Centric Health Further Reduces Debt By $30 Million Through Redemption of All Remaining Alaris Preferred Partnership Units and Take-Back Loan of $8.4 Million Loan from Alaris
TORONTO, March 7, 2016 /CNW/ - Centric Health Corporation ("Centric Health" or "the Company") (TSX: CHH) today announced a further $30 million reduction of its outstanding debt through the redemption (without penalty) by LifeMark Health Limited Partnership, an affiliate controlled by Centric Health, of all its Preferred Partnership Units (the "Units") issued and outstanding to Alaris Income Growth Fund Partnership ("Alaris") for the full redemption price of approximately $38.4 million. Prior to redemption, the Units had an implied interest rate of 11.2% with the principal and interest rate increasing 4% annually.

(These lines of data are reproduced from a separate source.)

(** * Memory manager of the agent runtime: model and verified properties

    Source: [packages/core/src/memory.ts], class [MemoryManager].

    The manager validates, enriches and routes memory records, and talks to
    two collaborators it does not implement: the database adapter (the
    Store) and the text-embedding model (the Embedder).  Both are reached
    through [this.runtime]; here they are parameters of the model. *)

From Stdlib Require Import Floats String Ascii List Bool Arith Lia.
Import ListNotations.
Local Open Scope string_scope.
Local Open Scope bool_scope.

Set Implicit Arguments.
Set Warnings "-register-all".

(* ===================================================================== *)
(** * JavaScript values *)
(* ===================================================================== *)

(** A JavaScript [number] is an IEEE 754 double. *)
Definition number := float.

(** The values a metadata field can hold at run time.  The TypeScript
    annotations are erased when the program runs, and [validateMetadata]
    exists precisely to inspect values of the wrong type, so the fields of a
    metadata object are dynamically typed here.  Functions, symbols and
    bigints are left out: no test of the manager tells them from objects,
    except that the bigint zero is falsy. *)
Inductive JSValue : Type :=
| JSUndefined
| JSNull
| JSBoolean (b : bool)
| JSNumber (n : number)
| JSString (s : string)
| JSArray (items : list JSValue)
| JSObject (props : list (string * JSValue)).

(** [ToBoolean]: what [if (x)], [!x] and [x && y] test. *)
Class ToBoolean (A : Type) := truthy : A -> bool.

#[export] Instance ToBoolean_JSValue : ToBoolean JSValue := fun v =>
  match v with
  | JSUndefined => false
  | JSNull => false
  | JSBoolean b => b
  | JSNumber n => negb (PrimFloat.is_zero n || PrimFloat.is_nan n)
  | JSString s => negb (s =? "")
  | JSArray _ => true
  | JSObject _ => true
  end.

(** A property that holds an object (or is [undefined]/[null]): every object
    is truthy, also an empty array. *)
#[export] Instance ToBoolean_object {A : Type} : ToBoolean (option A) := fun o =>
  match o with
  | Some _ => true
  | None => false
  end.

(** The [typeof] operator. *)
Definition typeof (v : JSValue) : string :=
  match v with
  | JSUndefined => "undefined"
  | JSNull => "object"
  | JSBoolean _ => "boolean"
  | JSNumber _ => "number"
  | JSString _ => "string"
  | JSArray _ => "object"
  | JSObject _ => "object"
  end.

(** [Array.isArray]. *)
Definition Array_isArray (v : JSValue) : bool :=
  match v with
  | JSArray _ => true
  | _ => false
  end.

(** [x === undefined]. *)
Definition is_undefined (v : JSValue) : bool :=
  match v with
  | JSUndefined => true
  | _ => false
  end.

(** [[s1, ..., sn].includes(v)] for an array literal of strings: only a
    primitive string with the same characters is found. *)
Definition includes (l : list string) (v : JSValue) : bool :=
  match v with
  | JSString s => existsb (String.eqb s) l
  | _ => false
  end.

(** What [throw new Error(message)] raises; a failure of a collaborator is
    an exception as well. *)
Inductive Exception : Type :=
| Error (message : string).

(** Outcome of a call: it returns a value or it throws. *)
Inductive Result (A : Type) : Type :=
| OK (a : A)
| Throw (e : Exception).
Arguments OK {A} a.
Arguments Throw {A} e.

(* ===================================================================== *)
(** * Data model *)
(* ===================================================================== *)

(** Modelled from the spec: the type declaration [UUID] lives in
    [types.ts]; the data model calls it a unique identifier.  An identifier
    is a string with at least one character. *)
Record UUID : Type := mkUUID { uuid_head : ascii; uuid_tail : string }.

Definition uuid_string (u : UUID) : string := String (uuid_head u) (uuid_tail u).

(** An optional identifier as the JavaScript value it is. *)
Definition uuid_value (u : option UUID) : JSValue :=
  match u with
  | Some u => JSString (uuid_string u)
  | None => JSUndefined
  end.

Definition UUID_eqb (a b : UUID) : bool :=
  Ascii.eqb (uuid_head a) (uuid_head b) && String.eqb (uuid_tail a) (uuid_tail b).

(** [a === b] on optional identifiers ([undefined] or a string). *)
Definition strict_eq (a b : option UUID) : bool :=
  match a, b with
  | Some x, Some y => UUID_eqb x y
  | None, None => true
  | _, _ => false
  end.

(** Modelled from the spec: [KnowledgeMetadata] ([types.ts]), with the
    fields of the data model.  An absent field reads as [JSUndefined]. *)
Record KnowledgeMetadata : Type := mkMetadata {
  type : JSValue;
  sourceId : JSValue;
  chunkIndex : JSValue;
  source : JSValue;
  scope : JSValue;
  tags : JSValue;
  timestamp : JSValue
}.

Record Content : Type := mkContent {
  text : option string;
  metadata : option KnowledgeMetadata
}.

(** Modelled from the spec: [Memory] ([types.ts]), with the fields of the
    data model. *)
Record Memory : Type := mkMemory {
  id : UUID;
  agentId : option UUID;
  roomId : UUID;
  content : Content;
  embedding : option (list number)
}.

(** Empty text is falsy, like missing text. *)
Definition text_value (t : option string) : JSValue :=
  match t with
  | Some s => JSString s
  | None => JSUndefined
  end.

(** Assignments to the properties the manager writes. *)
Definition set_timestamp (v : JSValue) (md : KnowledgeMetadata) : KnowledgeMetadata :=
  mkMetadata (type md) (sourceId md) (chunkIndex md) (source md) (scope md) (tags md) v.

Definition set_scope (v : JSValue) (md : KnowledgeMetadata) : KnowledgeMetadata :=
  mkMetadata (type md) (sourceId md) (chunkIndex md) (source md) v (tags md) (timestamp md).

Definition set_source (v : JSValue) (md : KnowledgeMetadata) : KnowledgeMetadata :=
  mkMetadata (type md) (sourceId md) (chunkIndex md) v (scope md) (tags md) (timestamp md).

Definition set_metadata (md : option KnowledgeMetadata) (memory : Memory) : Memory :=
  mkMemory (id memory) (agentId memory) (roomId memory)
           (mkContent (text (content memory)) md) (embedding memory).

Immediately upon redemption of the Units, Alaris loaned Centric Health approximately $8.4 million in consideration of a promissory note (the "Alaris Promissory Note") on substantially the same economic terms as applied to the equivalent value of Units.

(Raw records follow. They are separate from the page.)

(** * class_scraper: the course-catalog scraper, its header parser and its
      pipeline, embedded from [src/misc/class_scraper.py].

    Python strings are sequences of Unicode code points: a character is a
    code point in [N], a [str] is a list of them.  The script's regular
    expressions are kept as syntax trees and run by a backtracking matcher
    with the priorities of Python's [re] (greedy and lazy repeats, named
    groups, [^] and [$]).  Two tables of the Unicode database that the
    script reaches through its libraries are parameters of the development:
    the compatibility normal form NFKC ([unicodedata.normalize]) and the
    decimal-digit property behind [\d]. *)

From Stdlib Require Import NArith Lia Ascii String DecimalString.
From stdpp Require Import base option list strings gmap.


(** ** Characters and strings *)

Abbreviation char := N (only parsing).
Abbreviation str := (list N) (only parsing).

(** A literal of the script whose characters are all ASCII. *)
Definition lit (s : string) : str :=
  Ascii.N_of_ascii <$> list_ascii_of_string s.

Definition ch_tab : char := 9%N.
Definition ch_newline : char := 10%N.
Definition ch_space : char := 32%N.
Definition ch_lparen : char := 40%N.
Definition ch_rparen : char := 41%N.
Definition ch_slash : char := 47%N.
Definition ch_A : char := 65%N.
Definition ch_Z : char := 90%N.
Definition ch_nbsp : char := 160%N.          (* '\xa0' *)

(** [str.isspace] on one character, which is also the class [\s] of a
    [str] pattern: the code points CPython lists as white space. *)
Definition is_space (c : char) : bool :=
  ((9 <=? c) && (c <=? 13) || (28 <=? c) && (c <=? 32) || (c =? 133)
   || (c =? 160) || (c =? 5760) || (8192 <=? c) && (c <=? 8202)
   || (c =? 8232) || (c =? 8233) || (c =? 8239) || (c =? 8287)
   || (c =? 12288))%N.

The repurchase of the Units, as well as the recently completed purchase of a principal amount of $164.3 million of Second Lien Senior Secured Notes (the "Notes"), both of which were funded from the proceeds of the sale of the Company's Rehabilitation, Physiotherapy and Medical Assessments businesses completed on December 31, 2015 (the "Sale Transaction"), have reduced Centric Health's outstanding debt by an aggregate of $194.3 million, representing 83% of the net proceeds from the Sale Transaction. The Company's outstanding debt as at March 4, 2016 is $120.5 million and net debt as at March 4, 2016 is $82.9 million. The repurchase of the Units will generate incremental interest expense savings of approximately $3.3 million annually, bringing total annual interest savings of $17.5 million taking into account the repurchase of the Notes. The debt reduction has reduced the Company's total net debt to adjusted EBITDA ratio to 5.7 times from 9.7 times and improved its interest coverage ratio to 2.3 times from 1.2 times.

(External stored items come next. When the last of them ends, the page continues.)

(** Induction along the iterations of the loop: a property of the
    outcome holds for every run once it holds at the two exits, at the
    three ways an iteration can end the loop, and is carried through a
    successful iteration. *)
Lemma loop_ind (P : nat -> Z -> Z -> W -> out W Z -> Prop) :
  (forall fuel b s w, max_batch_size < b -> P fuel b s w (Out (Ret s) w [])) ->
  (forall b s w, b <= max_batch_size -> P O b s w (Out OutOfFuel w [])) ->
  (forall fuel b s w w1 e,
      b <= max_batch_size -> DataLoader_new b w = (Some e, w1) ->
      P (S fuel) b s w (Out (Raise e) w1 [EvDataLoader b (Some e)])) ->
  (forall fuel b s w w1 w2 o,
      b <= max_batch_size -> DataLoader_new b w = (None, w1) ->
      attempt b w1 = (None, w2) ->
      o = loop fuel (b + step) b w2 ->
      P fuel (b + step) b w2 o ->
      P (S fuel) b s w
        (Out (res o) (final o)
             (EvDataLoader b None :: EvAttempt b None ::
              printed rank (MsgSucceeded b) ++ trace o))) ->
  (forall fuel b s w w1 w2 e,
      b <= max_batch_size -> DataLoader_new b w = (None, w1) ->
      attempt b w1 = (Some e, w2) -> caught_as_oom e = true ->
      P (S fuel) b s w
        (Out (Ret s) w2
             (EvDataLoader b None :: EvAttempt b (Some e) ::
              printed rank (MsgFailedOOM b)))) ->
  (forall fuel b s w w1 w2 e,
      b <= max_batch_size -> DataLoader_new b w = (None, w1) ->
      attempt b w1 = (Some e, w2) -> caught_as_oom e = false ->
      P (S fuel) b s w
        (Out (Raise e) w2 [EvDataLoader b None; EvAttempt b (Some e)])) ->
  forall fuel b s w, P fuel b s w (loop fuel b s w).
Proof.
  intros Hexit Hfuel Hload Hok Hoom Hother.
  induction fuel as [|fuel IH]; intros b s w.
  - destruct (Z_lt_le_dec max_batch_size b) as [Hb|Hb].
    + rewrite loop_exit by assumption. now apply Hexit.
    + rewrite loop_no_fuel by assumption. now apply Hfuel.
  - destruct (Z_lt_le_dec max_batch_size b) as [Hb|Hb].
    + rewrite loop_exit by assumption. now apply Hexit.
    + destruct (DataLoader_new b w) as [[e|] w1] eqn:HL.
      * rewrite (loop_loader_raises _ _ _ _ _ _ Hb HL). now apply Hload.
      * destruct (attempt b w1) as [[e|] w2] eqn:HA.
        -- rewrite (loop_attempt_raises _ _ _ _ _ _ _ Hb HL HA).
           destruct (caught_as_oom e) eqn:Hc.
           ++ eapply Hoom; eassumption.
           ++ eapply Hother; eassumption.
        -- rewrite (loop_attempt_ok _ _ _ _ _ _ Hb HL HA). cbv zeta.
           eapply Hok; try eassumption; [reflexivity | apply IH].
Qed.

(** *** Invariants of the loop *)

Lemma loop_result_grid fuel b s (w : W) v :
  res (loop fuel b s w) = Ret v ->
  v = s \/ on_grid b step v.
Proof.
  revert v. pattern fuel, b, s, w, (loop fuel b s w). apply loop_ind;
    clear fuel b s w; cbn [res]; intros; try discriminate;
    try (left; congruence).
  right. destruct (H3 v H4) as [->|(k & Hk & ->)].
  - exists 0. lia.
  - exists (k + 1). lia.
Qed.

Lemma loop_result_bound fuel b s (w : W) v :
  res (loop fuel b s w) = Ret v ->
  v = s \/ v <= max_batch_size.
Proof.
  revert v. pattern fuel, b, s, w, (loop fuel b s w). apply loop_ind;
    clear fuel b s w; cbn [res]; intros; try discriminate;
    try (left; congruence).
  right. destruct (H3 v H4) as [->|Hv]; lia.
Qed.

Lemma loop_no_teardown fuel b s (w : W) :
  count_events is_destroy (trace (loop fuel b s w)) = O.
Proof.
  pattern fuel, b, s, w, (loop fuel b s w). apply loop_ind;
    clear fuel b s w; cbn [trace]; intros; try reflexivity.
  - cbn. rewrite count_events_app, count_destroy_printed. exact H3.
  - cbn. apply count_destroy_printed.
Qed.

Lemma loop_probe_calls fuel b s (w : W) :
  Forall (fun ev => is_probe_call ev = true) (calls (trace (loop fuel b s w))).
Proof.
  pattern fuel, b, s, w, (loop fuel b s w). apply loop_ind;
    clear fuel b s w; cbn [trace]; intros; cbn;
    rewrite ?calls_app, ?calls_printed; cbn; repeat constructor; assumption.
Qed.

(** With a positive stride the loop variable passes the maximum after
    finitely many iterations. *)
Lemma loop_terminates fuel b s (w : W) :
  0 < step ->
  max_batch_size - b < Z.of_nat fuel * step ->
  res (loop fuel b s w) <> OutOfFuel.
Proof.
  intros Hstep.
  pattern fuel, b, s, w, (loop fuel b s w). apply loop_ind;
    clear fuel b s w; cbn [res]; intros; try discriminate.
  - lia.
  - apply H3. lia.
Qed.

(** An attempt that raised is the last event of the loop that matters:
    it decides the result. *)
Lemma loop_raising_attempt fuel b s (w : W) c e :
  EvAttempt c (Some e) ∈ trace (loop fuel b s w) ->
  if caught_as_oom e
  then exists v, res (loop fuel b s w) = Ret v
  else res (loop fuel b s w) = Raise e.
Proof.
  pattern fuel, b, s, w, (loop fuel b s w). apply loop_ind;
    clear fuel b s w; cbn [res trace]; intros.
  - inversion H0.
  - inversion H0.
  - apply list_elem_of_singleton in H1. discriminate.
  - rewrite !elem_of_cons, elem_of_app in H4.
    destruct H4 as [H4|[H4|[H4|H4]]]; try discriminate.
    + unfold printed in H4. destruct (rank =? 0).
      * apply list_elem_of_singleton in H4. discriminate.
      * inversion H4.
    + now apply H3.
  - rewrite !elem_of_cons in H3.
    destruct H3 as [H3|[H3|H3]]; try discriminate.
    + injection H3 as -> ->. rewrite H2. now exists s.
    + unfold printed in H3. destruct (rank =? 0).
      * apply list_elem_of_singleton in H3. discriminate.
      * inversion H3.
  - rewrite !elem_of_cons in H3.
    destruct H3 as [H3|[H3|H3]]; try discriminate.
    + injection H3 as -> ->. now rewrite H2.
    + inversion H3.
Qed.

(** *** The attempts of a run *)

Local Ltac by_iterations fuel b s w :=
  pattern fuel, b, s, w, (loop fuel b s w); apply loop_ind;
  clear fuel b s w; cbn [res trace]; intros;
  cbn [attempts] in *; rewrite ?attempts_app, ?attempts_printed in *;
  cbn [app] in *.

Lemma loop_attempt_sizes fuel b s (w : W) i c r :
  attempts (trace (loop fuel b s w)) !! i = Some (c, r) ->
  c = b + Z.of_nat i * step.
Proof.
  revert i c r. by_iterations fuel b s w; try discriminate.
  - destruct i as [|j]; cbn in H4.
    + injection H4 as <- _. lia.
    + apply H3 in H4. lia.
  - destruct i as [|[|j]]; cbn in H3; try discriminate.
    injection H3 as <- _. lia.
  - destruct i as [|[|j]]; cbn in H3; try discriminate.
    injection H3 as <- _. lia.
Qed.

Lemma loop_failure_is_last fuel b s (w : W) i c e :
  attempts (trace (loop fuel b s w)) !! i = Some (c, Some e) ->
  S i = length (attempts (trace (loop fuel b s w))).
Proof.
  revert i c e. by_iterations fuel b s w; try discriminate.
  - destruct i as [|j]; cbn in H4; [discriminate|].
    cbn. f_equal. eapply H3, H4.
  - destruct i as [|[|j]]; cbn in H3; try discriminate. reflexivity.
  - destruct i as [|[|j]]; cbn in H3; try discriminate. reflexivity.
Qed.

Lemma loop_returns_last_success fuel b s (w : W) v :
  res (loop fuel b s w) = Ret v ->
  v = last_success s (attempts (trace (loop fuel b s w))).
Proof.
  revert v. by_iterations fuel b s w; try discriminate; cbn.
  - congruence.
  - now apply H3.
  - congruence.
Qed.

(** The loop returns only through its condition or through the
    out-of-memory [break]. *)
Lemma loop_return_cause fuel b s (w : W) v :
  res (loop fuel b s w) = Ret v ->
  match last (attempts (trace (loop fuel b s w))) with
  | None => max_batch_size < b
  | Some (c, None) => max_batch_size < c + step
  | Some (c, Some e) => caught_as_oom e = true
  end.
Proof.
  revert v. by_iterations fuel b s w; try discriminate; cbn.
  - assumption.
  - specialize (H3 v H4).
    destruct (attempts (trace o)) as [|a l]; [exact H3|].
    rewrite last_cons_cons.
    destruct (last (a :: l)) as [[c [e|]]|] eqn:E; try exact H3.
    apply last_None in E. discriminate.
  - assumption.
Qed.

"The deployment of more than $194 million towards debt reduction since the beginning of the year is a truly transformational event for our Company," said David Cutler, President and Chief Executive Officer, Centric Health Corporation. "Combined, the Unit redemption and Note purchase have dramatically improved our leverage ratio and reduced our annual interest expense, while simplifying our balance sheet considerably."
"Looking ahead, we have the balance sheet strength and financial flexibility going forward to meaningfully invest in the growth of our businesses through both organic opportunities and prudently acting on accretive acquisition opportunities that will drive near-term EBITDA and cash flows, while continuing to pare down debt, with a target of less than 4.0 times debt to EBITDA in the medium term."
Following the redemption of the Units, Centric Health has $34.9 million in proceeds remaining from the Sale Transaction.
The Alaris Promissory Note has a fifteen year term to maturity and the Company has the ability to repay the outstanding balance at any time with one day's notice. The other terms and conditions of the Alaris Promissory Note are substantially the same as those that were in place for the Units.